Segment Start: Input data
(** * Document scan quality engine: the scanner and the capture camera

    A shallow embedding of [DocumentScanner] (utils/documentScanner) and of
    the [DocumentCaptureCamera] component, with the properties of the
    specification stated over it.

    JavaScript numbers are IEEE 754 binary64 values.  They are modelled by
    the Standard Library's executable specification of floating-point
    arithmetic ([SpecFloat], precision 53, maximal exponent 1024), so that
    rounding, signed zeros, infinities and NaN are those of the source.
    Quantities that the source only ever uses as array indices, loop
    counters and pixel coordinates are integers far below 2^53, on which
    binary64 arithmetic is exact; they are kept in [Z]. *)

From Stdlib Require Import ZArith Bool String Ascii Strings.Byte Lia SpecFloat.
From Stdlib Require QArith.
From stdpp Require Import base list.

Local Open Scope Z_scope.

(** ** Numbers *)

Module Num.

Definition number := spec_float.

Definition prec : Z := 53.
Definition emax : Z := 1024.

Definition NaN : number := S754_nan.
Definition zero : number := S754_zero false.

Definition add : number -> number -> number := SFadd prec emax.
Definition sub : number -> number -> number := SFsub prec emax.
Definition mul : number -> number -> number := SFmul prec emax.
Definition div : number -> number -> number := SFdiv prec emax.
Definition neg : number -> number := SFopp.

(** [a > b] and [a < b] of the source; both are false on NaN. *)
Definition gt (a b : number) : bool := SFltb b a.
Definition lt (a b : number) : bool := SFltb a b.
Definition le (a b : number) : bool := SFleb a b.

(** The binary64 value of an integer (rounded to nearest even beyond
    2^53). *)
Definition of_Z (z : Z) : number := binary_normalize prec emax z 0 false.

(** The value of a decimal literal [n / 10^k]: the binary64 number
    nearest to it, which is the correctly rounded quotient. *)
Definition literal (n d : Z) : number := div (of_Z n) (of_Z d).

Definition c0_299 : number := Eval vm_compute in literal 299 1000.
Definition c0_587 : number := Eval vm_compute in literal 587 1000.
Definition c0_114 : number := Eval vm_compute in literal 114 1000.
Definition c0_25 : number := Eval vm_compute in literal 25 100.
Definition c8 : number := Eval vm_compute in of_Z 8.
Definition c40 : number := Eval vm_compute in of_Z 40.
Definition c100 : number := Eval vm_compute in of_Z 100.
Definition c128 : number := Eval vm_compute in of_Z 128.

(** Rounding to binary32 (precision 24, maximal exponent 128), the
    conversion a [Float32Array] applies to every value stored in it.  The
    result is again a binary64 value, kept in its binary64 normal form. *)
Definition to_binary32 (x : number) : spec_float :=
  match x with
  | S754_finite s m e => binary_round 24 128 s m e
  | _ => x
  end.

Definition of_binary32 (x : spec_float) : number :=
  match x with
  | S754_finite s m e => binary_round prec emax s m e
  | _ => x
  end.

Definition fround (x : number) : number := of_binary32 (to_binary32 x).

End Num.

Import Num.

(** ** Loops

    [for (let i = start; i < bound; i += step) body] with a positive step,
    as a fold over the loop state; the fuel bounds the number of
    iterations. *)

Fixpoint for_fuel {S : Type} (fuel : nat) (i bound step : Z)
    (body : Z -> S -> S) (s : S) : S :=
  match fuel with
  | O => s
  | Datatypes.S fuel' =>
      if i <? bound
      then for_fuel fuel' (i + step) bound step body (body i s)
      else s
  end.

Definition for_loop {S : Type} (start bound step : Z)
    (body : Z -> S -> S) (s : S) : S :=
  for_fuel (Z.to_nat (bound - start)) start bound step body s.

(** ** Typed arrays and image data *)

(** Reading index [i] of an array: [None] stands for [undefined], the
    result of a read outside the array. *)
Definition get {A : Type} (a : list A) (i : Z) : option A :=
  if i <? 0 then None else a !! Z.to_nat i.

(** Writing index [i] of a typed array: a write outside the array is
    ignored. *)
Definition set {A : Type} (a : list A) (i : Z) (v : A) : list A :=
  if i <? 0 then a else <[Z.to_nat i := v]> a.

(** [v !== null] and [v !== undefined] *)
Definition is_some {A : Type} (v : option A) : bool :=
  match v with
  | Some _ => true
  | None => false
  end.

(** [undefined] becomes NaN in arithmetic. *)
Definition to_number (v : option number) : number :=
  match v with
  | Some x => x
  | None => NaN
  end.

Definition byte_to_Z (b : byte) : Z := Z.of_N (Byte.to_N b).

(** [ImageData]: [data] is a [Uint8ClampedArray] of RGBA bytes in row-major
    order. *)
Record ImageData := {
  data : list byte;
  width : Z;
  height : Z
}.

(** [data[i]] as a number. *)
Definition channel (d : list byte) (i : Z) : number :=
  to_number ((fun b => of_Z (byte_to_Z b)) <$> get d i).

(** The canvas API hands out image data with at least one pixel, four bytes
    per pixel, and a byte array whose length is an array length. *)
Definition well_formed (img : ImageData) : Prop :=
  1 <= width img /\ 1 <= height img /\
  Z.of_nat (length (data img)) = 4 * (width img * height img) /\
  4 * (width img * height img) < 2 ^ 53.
Segment End: Input data
Segment Start: Input data
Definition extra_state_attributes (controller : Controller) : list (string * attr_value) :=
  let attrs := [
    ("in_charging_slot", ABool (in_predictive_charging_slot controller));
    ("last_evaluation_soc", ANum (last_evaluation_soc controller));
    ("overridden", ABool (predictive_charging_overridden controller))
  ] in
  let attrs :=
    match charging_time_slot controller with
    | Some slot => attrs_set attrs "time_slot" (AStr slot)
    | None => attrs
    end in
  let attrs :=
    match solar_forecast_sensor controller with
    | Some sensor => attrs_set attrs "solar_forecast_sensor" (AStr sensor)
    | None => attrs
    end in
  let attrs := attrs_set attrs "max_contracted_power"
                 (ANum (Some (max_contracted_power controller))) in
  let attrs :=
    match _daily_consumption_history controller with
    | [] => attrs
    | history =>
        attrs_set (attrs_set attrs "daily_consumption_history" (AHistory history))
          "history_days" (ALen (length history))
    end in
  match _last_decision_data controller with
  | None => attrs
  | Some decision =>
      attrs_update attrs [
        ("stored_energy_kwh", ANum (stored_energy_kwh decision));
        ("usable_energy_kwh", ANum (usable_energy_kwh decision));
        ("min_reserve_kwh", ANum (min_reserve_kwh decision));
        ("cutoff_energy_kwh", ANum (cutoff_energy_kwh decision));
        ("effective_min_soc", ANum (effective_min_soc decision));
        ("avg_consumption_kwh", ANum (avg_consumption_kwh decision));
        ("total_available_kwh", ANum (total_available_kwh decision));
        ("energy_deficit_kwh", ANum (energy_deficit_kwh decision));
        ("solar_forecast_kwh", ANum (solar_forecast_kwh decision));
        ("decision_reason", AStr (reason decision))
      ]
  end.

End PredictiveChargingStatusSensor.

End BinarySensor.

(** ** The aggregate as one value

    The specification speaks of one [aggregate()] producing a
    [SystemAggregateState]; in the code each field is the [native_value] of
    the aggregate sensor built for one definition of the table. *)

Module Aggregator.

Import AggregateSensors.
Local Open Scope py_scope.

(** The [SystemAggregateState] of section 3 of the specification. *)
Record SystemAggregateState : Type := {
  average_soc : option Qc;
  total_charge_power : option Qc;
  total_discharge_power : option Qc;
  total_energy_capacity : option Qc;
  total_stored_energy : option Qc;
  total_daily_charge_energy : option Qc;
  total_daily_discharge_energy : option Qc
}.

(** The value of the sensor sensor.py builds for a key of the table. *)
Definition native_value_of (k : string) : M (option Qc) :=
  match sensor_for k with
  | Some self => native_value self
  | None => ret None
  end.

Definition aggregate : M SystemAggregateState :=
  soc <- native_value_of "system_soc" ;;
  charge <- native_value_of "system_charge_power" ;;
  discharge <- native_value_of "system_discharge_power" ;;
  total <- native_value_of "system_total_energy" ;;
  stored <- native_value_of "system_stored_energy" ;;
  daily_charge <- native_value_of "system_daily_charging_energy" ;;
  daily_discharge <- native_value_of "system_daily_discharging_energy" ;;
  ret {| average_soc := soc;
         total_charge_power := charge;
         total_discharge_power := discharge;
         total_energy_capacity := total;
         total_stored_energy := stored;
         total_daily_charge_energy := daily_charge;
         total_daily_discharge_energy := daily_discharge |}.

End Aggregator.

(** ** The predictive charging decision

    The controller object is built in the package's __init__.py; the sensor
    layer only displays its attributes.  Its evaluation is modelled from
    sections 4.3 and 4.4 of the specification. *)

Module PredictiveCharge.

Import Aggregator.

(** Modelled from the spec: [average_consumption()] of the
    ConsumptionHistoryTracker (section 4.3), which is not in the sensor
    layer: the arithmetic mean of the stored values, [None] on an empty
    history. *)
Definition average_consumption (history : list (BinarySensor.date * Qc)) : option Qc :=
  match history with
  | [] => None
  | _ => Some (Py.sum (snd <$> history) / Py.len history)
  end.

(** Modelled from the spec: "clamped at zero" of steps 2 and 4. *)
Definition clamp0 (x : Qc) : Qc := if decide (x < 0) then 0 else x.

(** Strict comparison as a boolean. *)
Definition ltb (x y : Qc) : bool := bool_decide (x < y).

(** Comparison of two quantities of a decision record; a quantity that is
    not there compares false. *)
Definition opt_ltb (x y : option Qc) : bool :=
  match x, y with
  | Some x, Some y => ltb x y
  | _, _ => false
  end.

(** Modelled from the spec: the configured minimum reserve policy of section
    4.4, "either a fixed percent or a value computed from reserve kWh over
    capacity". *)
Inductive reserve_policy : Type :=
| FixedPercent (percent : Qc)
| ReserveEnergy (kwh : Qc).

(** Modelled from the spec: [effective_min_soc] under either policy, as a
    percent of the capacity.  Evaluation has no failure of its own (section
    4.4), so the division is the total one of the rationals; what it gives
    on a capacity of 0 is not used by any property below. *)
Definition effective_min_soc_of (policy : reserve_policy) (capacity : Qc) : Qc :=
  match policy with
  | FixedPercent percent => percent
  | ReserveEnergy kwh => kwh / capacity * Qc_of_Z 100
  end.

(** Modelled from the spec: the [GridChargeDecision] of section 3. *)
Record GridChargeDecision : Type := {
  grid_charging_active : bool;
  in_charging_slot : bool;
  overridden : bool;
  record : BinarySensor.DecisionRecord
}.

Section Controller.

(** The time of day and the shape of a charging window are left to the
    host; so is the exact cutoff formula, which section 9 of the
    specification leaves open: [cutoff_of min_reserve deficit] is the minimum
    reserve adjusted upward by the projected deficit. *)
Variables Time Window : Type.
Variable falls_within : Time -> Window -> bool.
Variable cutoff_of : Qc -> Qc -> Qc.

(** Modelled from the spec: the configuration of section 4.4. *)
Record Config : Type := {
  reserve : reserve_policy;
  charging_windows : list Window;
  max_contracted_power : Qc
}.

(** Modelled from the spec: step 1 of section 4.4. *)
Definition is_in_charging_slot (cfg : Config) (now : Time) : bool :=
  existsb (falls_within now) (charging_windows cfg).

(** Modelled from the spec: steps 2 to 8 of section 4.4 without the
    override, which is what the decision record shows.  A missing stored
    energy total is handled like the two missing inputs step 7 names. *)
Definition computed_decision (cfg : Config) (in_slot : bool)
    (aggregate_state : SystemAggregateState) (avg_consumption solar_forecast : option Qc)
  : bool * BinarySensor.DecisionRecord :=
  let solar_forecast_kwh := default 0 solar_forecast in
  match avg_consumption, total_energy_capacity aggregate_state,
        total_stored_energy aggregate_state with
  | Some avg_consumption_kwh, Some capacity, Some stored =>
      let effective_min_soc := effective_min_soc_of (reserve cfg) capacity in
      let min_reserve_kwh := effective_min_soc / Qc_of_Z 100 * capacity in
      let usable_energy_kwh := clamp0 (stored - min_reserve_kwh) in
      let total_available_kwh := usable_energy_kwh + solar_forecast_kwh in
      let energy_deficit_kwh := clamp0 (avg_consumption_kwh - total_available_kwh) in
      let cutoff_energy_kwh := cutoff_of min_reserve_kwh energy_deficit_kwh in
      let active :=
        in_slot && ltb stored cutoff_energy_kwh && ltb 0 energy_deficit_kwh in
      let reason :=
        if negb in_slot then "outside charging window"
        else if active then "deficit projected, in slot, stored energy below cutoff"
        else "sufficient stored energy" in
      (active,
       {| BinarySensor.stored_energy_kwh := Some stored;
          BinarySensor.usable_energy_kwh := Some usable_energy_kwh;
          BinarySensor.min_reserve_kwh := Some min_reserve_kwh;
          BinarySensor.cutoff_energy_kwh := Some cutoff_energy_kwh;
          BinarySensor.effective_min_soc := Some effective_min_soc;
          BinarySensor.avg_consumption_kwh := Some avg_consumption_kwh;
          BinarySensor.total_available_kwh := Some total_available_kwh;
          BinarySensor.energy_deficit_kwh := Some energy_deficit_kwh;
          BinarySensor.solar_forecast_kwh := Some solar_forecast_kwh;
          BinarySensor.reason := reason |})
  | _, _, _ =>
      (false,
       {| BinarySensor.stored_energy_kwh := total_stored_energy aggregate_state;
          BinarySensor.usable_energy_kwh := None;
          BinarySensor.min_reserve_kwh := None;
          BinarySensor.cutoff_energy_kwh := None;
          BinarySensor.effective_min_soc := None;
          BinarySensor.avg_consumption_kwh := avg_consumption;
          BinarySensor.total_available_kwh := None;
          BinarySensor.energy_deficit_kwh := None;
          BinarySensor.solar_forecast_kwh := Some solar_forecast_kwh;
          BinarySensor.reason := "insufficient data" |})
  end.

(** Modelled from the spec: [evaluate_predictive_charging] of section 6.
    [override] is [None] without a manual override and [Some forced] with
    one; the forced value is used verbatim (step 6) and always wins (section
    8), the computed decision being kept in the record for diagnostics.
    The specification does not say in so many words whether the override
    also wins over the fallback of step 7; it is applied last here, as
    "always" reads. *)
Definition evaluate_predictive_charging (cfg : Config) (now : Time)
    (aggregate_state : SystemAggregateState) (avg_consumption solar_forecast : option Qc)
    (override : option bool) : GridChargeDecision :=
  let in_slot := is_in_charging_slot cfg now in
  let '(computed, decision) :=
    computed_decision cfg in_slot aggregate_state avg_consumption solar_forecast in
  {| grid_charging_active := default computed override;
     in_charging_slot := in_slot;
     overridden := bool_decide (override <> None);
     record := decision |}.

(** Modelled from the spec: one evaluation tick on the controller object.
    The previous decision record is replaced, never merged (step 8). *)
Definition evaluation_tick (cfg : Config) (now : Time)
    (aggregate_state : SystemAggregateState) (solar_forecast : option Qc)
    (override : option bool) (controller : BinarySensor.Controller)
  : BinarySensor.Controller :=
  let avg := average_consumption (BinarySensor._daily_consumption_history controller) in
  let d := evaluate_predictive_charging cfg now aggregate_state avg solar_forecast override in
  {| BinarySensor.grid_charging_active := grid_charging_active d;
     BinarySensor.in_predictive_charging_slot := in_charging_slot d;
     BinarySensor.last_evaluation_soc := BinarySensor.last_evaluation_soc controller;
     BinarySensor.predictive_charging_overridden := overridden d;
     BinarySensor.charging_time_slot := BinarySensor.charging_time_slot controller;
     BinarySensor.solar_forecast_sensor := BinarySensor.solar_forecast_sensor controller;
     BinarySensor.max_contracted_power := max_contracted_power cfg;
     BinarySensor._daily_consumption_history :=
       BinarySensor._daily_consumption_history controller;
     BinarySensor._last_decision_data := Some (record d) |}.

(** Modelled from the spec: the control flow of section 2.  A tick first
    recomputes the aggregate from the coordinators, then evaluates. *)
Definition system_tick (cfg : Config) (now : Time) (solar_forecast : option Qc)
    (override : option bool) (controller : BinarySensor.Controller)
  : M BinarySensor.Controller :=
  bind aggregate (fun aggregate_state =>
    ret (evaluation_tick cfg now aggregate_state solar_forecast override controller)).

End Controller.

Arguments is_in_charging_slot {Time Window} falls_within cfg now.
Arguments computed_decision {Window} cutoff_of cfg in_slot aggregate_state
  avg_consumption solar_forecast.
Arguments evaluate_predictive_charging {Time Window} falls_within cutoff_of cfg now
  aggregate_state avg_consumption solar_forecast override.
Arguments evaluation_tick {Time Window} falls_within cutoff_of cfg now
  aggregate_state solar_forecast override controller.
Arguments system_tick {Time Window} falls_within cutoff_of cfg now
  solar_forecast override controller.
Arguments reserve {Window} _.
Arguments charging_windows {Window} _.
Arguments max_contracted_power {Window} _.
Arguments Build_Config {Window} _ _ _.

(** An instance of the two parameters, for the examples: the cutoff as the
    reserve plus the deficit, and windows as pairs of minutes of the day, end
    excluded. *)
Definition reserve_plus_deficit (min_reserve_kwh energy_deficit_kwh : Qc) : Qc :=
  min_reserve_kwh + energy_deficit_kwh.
Segment End: Input data
For this exercise, gather every line of the data that contains the word "Require".

== Written solution ==
From Stdlib Require Import ZArith Bool String Ascii Strings.Byte Lia SpecFloat.
From Stdlib Require QArith.
From stdpp Require Import base list.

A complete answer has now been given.